#### [Exercise directions]
Reproduce, exactly and in full, only the lines below from the one containing "(λ '(a, b, c, d, e, f, g, h, i), mkStorageResidueObservation" through the one containing "(λ '(a, b, c, d, e), mkToolCacheAttemptSummary".

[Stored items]
++++++
(* ===== verification/ControlExamples.v ===== *)
(** ControlExamples: the control plane and the maintenance on concrete runs, in the
    JSON codec of [DurableExamples.v] and [MutationExamples.v].

    A managed daemon boots on a new store, is armed, cleans, is paused and disarmed; a
    storage attempt is prepared and completed. *)

From S2P Require Import Prelude Text Model Fingerprint Artifact Evidence Cleanup Effects Executor.
From S2P Require Import Analyzer Decisions Cooling Names Store Journal Lifecycle LifecycleFacts.
From S2P Require Import Residue Protocol Mutations Observations Views Maintenance Control.
From S2P Require Import ControlFacts ControlSafety DurableExamples MutationExamples.
From Stdlib Require Import Ascii.

(** ** The maintenance records as JSON *)

#[export] Instance residue_kind_wire : Wire StorageResidueKind :=
  wire_via (λ _, 0%N) (λ _, ChromeCodeSignClone) ltac:(by intros []).

#[export] Instance residue_status_wire : Wire StorageResidueStatus :=
  wire_via (λ s, match s with
    | ResidueClear => 0%N | ResidueDetected => 1%N | ResidueUnavailable => 2%N end)
  (λ n, match n with 0%N => ResidueClear | 1%N => ResidueDetected | _ => ResidueUnavailable end)
  ltac:(by intros []).

#[export] Instance reference_check_wire : Wire StorageResidueReferenceCheck :=
  wire_via (λ s, match s with
    | Incomplete => 0%N | CompleteNoReferences => 1%N | Referenced_ => 2%N end)
  (λ n, match n with 0%N => Incomplete | 1%N => CompleteNoReferences | _ => Referenced_ end)
  ltac:(by intros []).

#[export] Instance residue_wire : Wire StorageResidueObservation :=
  wire_via (λ r, (sr_kind r, sr_status r, sr_observed_at_unix_millis r, sr_candidate_count r,
      sr_logical_bytes r, sr_shape_complete r, sr_reference_check r,
      sr_automatic_cleanup_eligible r, sr_reason_ids r))
    (λ '(a, b, c, d, e, f, g, h, i), mkStorageResidueObservation a b c d e f g h i)
    ltac:(by intros []).

#[export] Instance availability_wire : Wire ToolCacheAvailability :=
  wire_via (λ a, match a with
    | CacheAvailable => 0%N | CacheAbsent => 1%N | CacheUnsupported => 2%N
    | CacheUnavailable => 3%N end)
  (λ n, match n with
    | 0%N => CacheAvailable | 1%N => CacheAbsent | 2%N => CacheUnsupported
    | _ => CacheUnavailable end) ltac:(by intros []).

#[export] Instance cache_outcome_wire : Wire ToolCacheOutcome :=
  enum_wire [CacheRunning; CacheNoOp; CacheCompleted; CacheBusy; CacheFailed; CacheDeliveryUnknown]
    CacheFailed ltac:(by intros []).

#[export] Instance tool_attempt_wire : Wire ToolCacheAttemptSummary :=
  wire_via (λ a, (tc_outcome a, tc_prepared_at_unix_millis a, tc_completed_at_unix_millis a,
      tc_native_removed_entry_count a, tc_native_removed_logical_bytes a))
    (λ '(a, b, c, d, e), mkToolCacheAttemptSummary a b c d e) ltac:(by intros []).

#[export] Instance node_attempt_wire : Wire NodeCompileCacheAttemptSummary :=
  wire_via (λ a, (nc_outcome a, nc_prepared_at_unix_millis a, nc_completed_at_unix_millis a,
      nc_removed_entry_count a, nc_removed_logical_bytes a))
    (λ '(a, b, c, d, e), mkNodeCompileCacheAttemptSummary a b c d e) ltac:(by intros []).

#[export] Instance residue_json : Json StorageResidueObservation := wire_json.

#[export] Instance availability_json : Json ToolCacheAvailability := wire_json.

#[export] Instance tool_attempt_json : Json ToolCacheAttemptSummary := wire_json.

#[export] Instance node_attempt_json : Json NodeCompileCacheAttemptSummary := wire_json.

(** ** A storage cleanup *)

Definition clear_residue : StorageResidueObservation :=
  mkStorageResidueObservation ChromeCodeSignClone ResidueClear 2000 0 0 true CompleteNoReferences
    false [].

Definition storage_begun : result (maintenance * PreparedStorageCleanupAttempt) StoreError :=
  begin_storage_cleanup_attempt "0123456789abcdef0123456789abcdef" None 1000 (mkStorageCleanupAttemptFacts 2 2 700)
    new_maintenance.

Definition storage_prepared : PreparedStorageCleanupAttempt := mkPreparedStorageCleanupAttempt 1 "0123456789abcdef0123456789abcdef".

Definition storage_open_db : maintenance :=
  match storage_begun with Ok (db, _) => db | Err _ => new_maintenance end.

Definition storage_complete : result maintenance StoreError :=
  complete_storage_cleanup_attempt None storage_prepared
    (mkStorageCleanupResultFacts DispComplete 2 2 700 (Some 2%N) (Some 0%N) (Some 0%N) (Some 0%N))
    clear_residue storage_open_db.

Definition storage_done_db : maintenance :=
  match storage_complete with Ok db => db | Err _ => new_maintenance end.

Lemma storage_begins :
  begin_storage_cleanup_attempt "0123456789abcdef0123456789abcdef" None 1000 (mkStorageCleanupAttemptFacts 2 2 700)
    new_maintenance = Ok (storage_open_db, storage_prepared).
Proof. vm_compute. reflexivity. Qed.

Lemma storage_completes :
  complete_storage_cleanup_attempt None storage_prepared
    (mkStorageCleanupResultFacts DispComplete 2 2 700 (Some 2%N) (Some 0%N) (Some 0%N) (Some 0%N))
    clear_residue storage_open_db = Ok storage_done_db.
Proof. vm_compute. reflexivity. Qed.

Lemma storage_results_are_proved_witness :
  (∀ id r, rows (storage_attempts storage_done_db) !! id = Some r → storage_claim r) ∧
  st_disposition <$> rows (storage_attempts storage_done_db) !! 1%Z = Some (Some "complete") ∧
  ∀ db', rtc storage_step storage_done_db db' → settled_stay storage_done_db db'.
Proof.
  assert (rtc storage_step new_maintenance storage_done_db) as H.
  { eapply rtc_l; [exact (step_begin _ _ _ _ _ _ _ storage_begins)|].
    eapply rtc_once. exact (step_complete _ _ _ _ _ _ storage_completes). }
  destruct (storage_results_are_proved storage_done_db H) as (H1 & _ & H3).
  split; [exact H1|]. split; [vm_compute; reflexivity|exact H3].
Defined.

(** ** A daemon's run *)

Definition no_fault : nat → option StoreError := λ _, None.

(** A managed daemon boots on a new store. *)
Definition boot_run : result ControlPlane ControlError :=
  begin_managed "1.0" "/state" no_fault 1 1 1 7 1 42 100 (new_database example_namespace)
    new_maintenance.

Definition booted : ControlPlane :=
  match boot_run with
  | Ok c => c
  | Err _ =>
      from_restored (new_database "") new_maintenance 1 1 (new_status "" ReportOnly 0 "")
        (mkRestoredControlState None None (mkStoreAttentionProjection 0 [])
           (mkProtectionProjection 0 []) None 0)
  end.

Definition instance : string := status_instance_id (ctl_status booted).

Definition recovered : ControlPlane := (finish_startup_recovery None 0 110 booted).1.

Definition scanned : ControlPlane := (complete_successful_cycle None None 120 recovered).1.

Definition armed : ControlPlane := (handle_at None None None (CmdArm 1 instance) 130 scanned).1.

Definition first_epoch : string := default "" (enforcement_epoch (ctl_status armed)).

Lemma boots :
  begin_managed "1.0" "/state" no_fault 1 1 1 7 1 42 100 (new_database example_namespace)
    new_maintenance = Ok booted.
Proof. vm_compute. reflexivity. Qed.

Lemma boot_arms : rtc ctl_step booted armed.
Proof.
  eapply rtc_l; [exact (step_recovered None 0 110 booted)|].
  eapply rtc_l; [exact (step_cycle_completed None None 120 recovered)|].
  eapply rtc_once. exact (step_command None None None (CmdArm 1 instance) 130 scanned).
Qed.

Lemma armed_delivers : delivers first_epoch (ctl_revision armed) armed = true.
Proof. vm_compute. reflexivity. Qed.

Definition no_cache : PreparedToolCacheAttempt := mkPreparedToolCacheAttempt "" 0 UvCache.

Lemma armed_authorises :
  authorises first_epoch (ctl_revision armed) storage_prepared no_cache armed = true.
Proof. vm_compute. reflexivity. Qed.

Lemma cleanups_are_durably_armed_witness :
  durably_enforcing first_epoch armed ∧ delivers first_epoch (ctl_revision armed) armed = true.
Proof.
  split; [|exact armed_delivers].
  exact (cleanups_are_durably_armed "1.0" "/state" no_fault 1 1 1 7 1 42 100 _ new_maintenance
           booted armed first_epoch (ctl_revision armed) storage_prepared no_cache
           (history_new example_namespace) boots boot_arms armed_authorises).
Defined.

(** ** Revocation *)

Definition disarmed : ControlPlane :=
  (handle_at None None None (CmdDisarm 1 instance) 140 armed).1.

Definition rearmed : ControlPlane :=
  (handle_at None None None (CmdArm 1 instance) 150 disarmed).1.

Definition second_epoch : string := default "" (enforcement_epoch (ctl_status rearmed)).

Lemma disarm_answered :
  handle_disarm None 1 instance 140 armed = (disarmed, Ok (PayLifecycle (ctl_status disarmed))).
Proof. vm_compute. reflexivity. Qed.

Lemma rearms : nsteps ctl_step 1 disarmed rearmed.
Proof. apply nsteps_once. exact (step_command None None None (CmdArm 1 instance) 150 disarmed). Qed.

Lemma first_epoch_issued : issued (next_enforcement_epoch disarmed) first_epoch.
Proof.
  exists 1%N, 42%N, instance, 130%N, 2%N. split; [vm_compute; reflexivity|vm_compute; reflexivity].
Qed.

Lemma revoked_epochs_stay_revoked_witness :
  authorises first_epoch (ctl_revision armed) storage_prepared no_cache rearmed = false ∧
  delivers second_epoch (ctl_revision rearmed) rearmed = true.
Proof.
  split; [|vm_compute; reflexivity].
  apply (revoked_epochs_stay_revoked "1.0" "/state" no_fault 1 1 1 7 1 42 100 _ new_maintenance
           booted armed disarmed rearmed 1 first_epoch (ctl_revision armed) storage_prepared no_cache
           (history_new example_namespace) boots boot_arms
           (revoked_disarmed _ _ _ _ _ _ _ disarm_answered) rearms);
    [vm_compute; reflexivity|exact first_epoch_issued].
Defined.

(** ** The owner's commands *)

Definition paused_control : ControlPlane := (handle_at None None None (CmdPause 60000) 140 armed).1.

Lemma pause_answered :
  handle_at None None None (CmdPause 60000) 140 armed = (paused_control, Ok (PayPause 60140)).
Proof. vm_compute. reflexivity. Qed.

(** The next cycle begins; the cleanup that was frozen before the pause stays stopped. *)
Definition cycle_later : ControlPlane := (begin_observation_cycle 1 150 paused_control).1.

Lemma public_keeps_cycles io x m now c :
  next_cycle_token (commit_public_mutation io x m now c).1 = next_cycle_token c.
Proof.
  unfold commit_public_mutation, locked, set_status. by repeat (case_match; simpl in * ); simplify_eq.
Qed.

Lemma cycle_begins_later : nsteps unrevised_publicly 1 paused_control cycle_later.
Proof.
  apply nsteps_once. split; [exact (step_cycle_begun 1 150 paused_control)|].
  intros io x m now E. exfalso. apply (f_equal next_cycle_token) in E.
  rewrite public_keeps_cycles in E. vm_compute in E. discriminate E.
Qed.

Lemma owner_commands_stop_cleanups_witness :
  delivers first_epoch (ctl_revision armed) armed = true ∧
  delivers first_epoch (ctl_revision armed) cycle_later = false ∧
  action_gate_closed first_epoch (ctl_revision armed) cycle_later = true ∧
  storage_action_may_continue storage_prepared first_epoch paused_control = false.
Proof.
  split; [exact armed_delivers|].
  destruct (owner_commands_stop_cleanups None None None (CmdPause 60000) 140 armed paused_control
    (PayPause 60140) first_epoch storage_prepared no_cache eq_refl pause_answered) as (H1 & H2).
  destruct (H1 1%nat cycle_later cycle_begins_later) as [H3 H4]; [reflexivity|].
  split; [exact H3|split; [exact H4|]].
  destruct (H2 (ex_intro _ 60000%N eq_refl)) as (Hd & _ & H5).
  exact (proj1 (H5 paused_control (rtc_refl _ _) Hd)).
Defined.

(** The public interface counts policy revisions in the store, the owner's commands in
    memory, and a public mutation writes the store's count over the memory's. *)

Definition resumed_control : ControlPlane := (handle_at None None None CmdResume 140 armed).1.

Definition publicly_paused :=
  commit_public_mutation None example_context (Pause 60000) 150 resumed_control.

Definition no_commit : MutationCommit :=
  mkMutationCommit (mkMutationReceipt "" "" KindPause 0 0 0 (OutcomeRejected "")) false false.

Definition public_commit : MutationCommit :=
  match publicly_paused.2 with Ok commit => commit | Err _ => no_commit end.

Lemma public_pause_commits :
  commit_public_mutation None example_context (Pause 60000) 150 resumed_control =
    (publicly_paused.1, Ok public_commit).
Proof.
  assert (publicly_paused.2 = Ok public_commit) as <- by (vm_compute; reflexivity).
  apply surjective_pairing.
Qed.

Lemma public_pause_changes : state_changed public_commit = true.
Proof. vm_compute. reflexivity. Qed.

Lemma resumed_delivers :
  delivers first_epoch (ctl_revision resumed_control) resumed_control = true.
Proof. vm_compute. reflexivity. Qed.

(** The owner resumes by a command, a cleanup is frozen at the revision of after, and then
    a client of the public interface pauses the daemon. The pause is applied and answered
    as applied, yet the frozen cleanup goes on delivering. *)
Lemma public_mutations_stop_by_the_stored_count_witness :
  mr_outcome (commit_receipt public_commit) = Applied (Paused 60150) ∧
  paused_until_unix_millis (ctl_status publicly_paused.1) = Some 60150%N ∧
  delivers first_epoch (ctl_revision resumed_control) publicly_paused.1 = true.
Proof.
  split; [vm_compute; reflexivity|]. split; [vm_compute; reflexivity|].
  destruct (public_mutations_stop_by_the_stored_count None example_context (Pause 60000) 150
    resumed_control publicly_paused.1 public_commit first_epoch (ctl_revision resumed_control)
    public_pause_commits resumed_delivers) as (_ & _ & _ & H).
  destruct (H public_pause_changes) as [_ ->]. vm_compute. reflexivity.
Defined.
++++++
#### [Written response]
    (λ '(a, b, c, d, e, f, g, h, i), mkStorageResidueObservation a b c d e f g h i)
    ltac:(by intros []).

#[export] Instance availability_wire : Wire ToolCacheAvailability :=
  wire_via (λ a, match a with
    | CacheAvailable => 0%N | CacheAbsent => 1%N | CacheUnsupported => 2%N
    | CacheUnavailable => 3%N end)
  (λ n, match n with
    | 0%N => CacheAvailable | 1%N => CacheAbsent | 2%N => CacheUnsupported
    | _ => CacheUnavailable end) ltac:(by intros []).

#[export] Instance cache_outcome_wire : Wire ToolCacheOutcome :=
  enum_wire [CacheRunning; CacheNoOp; CacheCompleted; CacheBusy; CacheFailed; CacheDeliveryUnknown]
    CacheFailed ltac:(by intros []).

#[export] Instance tool_attempt_wire : Wire ToolCacheAttemptSummary :=
  wire_via (λ a, (tc_outcome a, tc_prepared_at_unix_millis a, tc_completed_at_unix_millis a,
      tc_native_removed_entry_count a, tc_native_removed_logical_bytes a))
    (λ '(a, b, c, d, e), mkToolCacheAttemptSummary a b c d e) ltac:(by intros []).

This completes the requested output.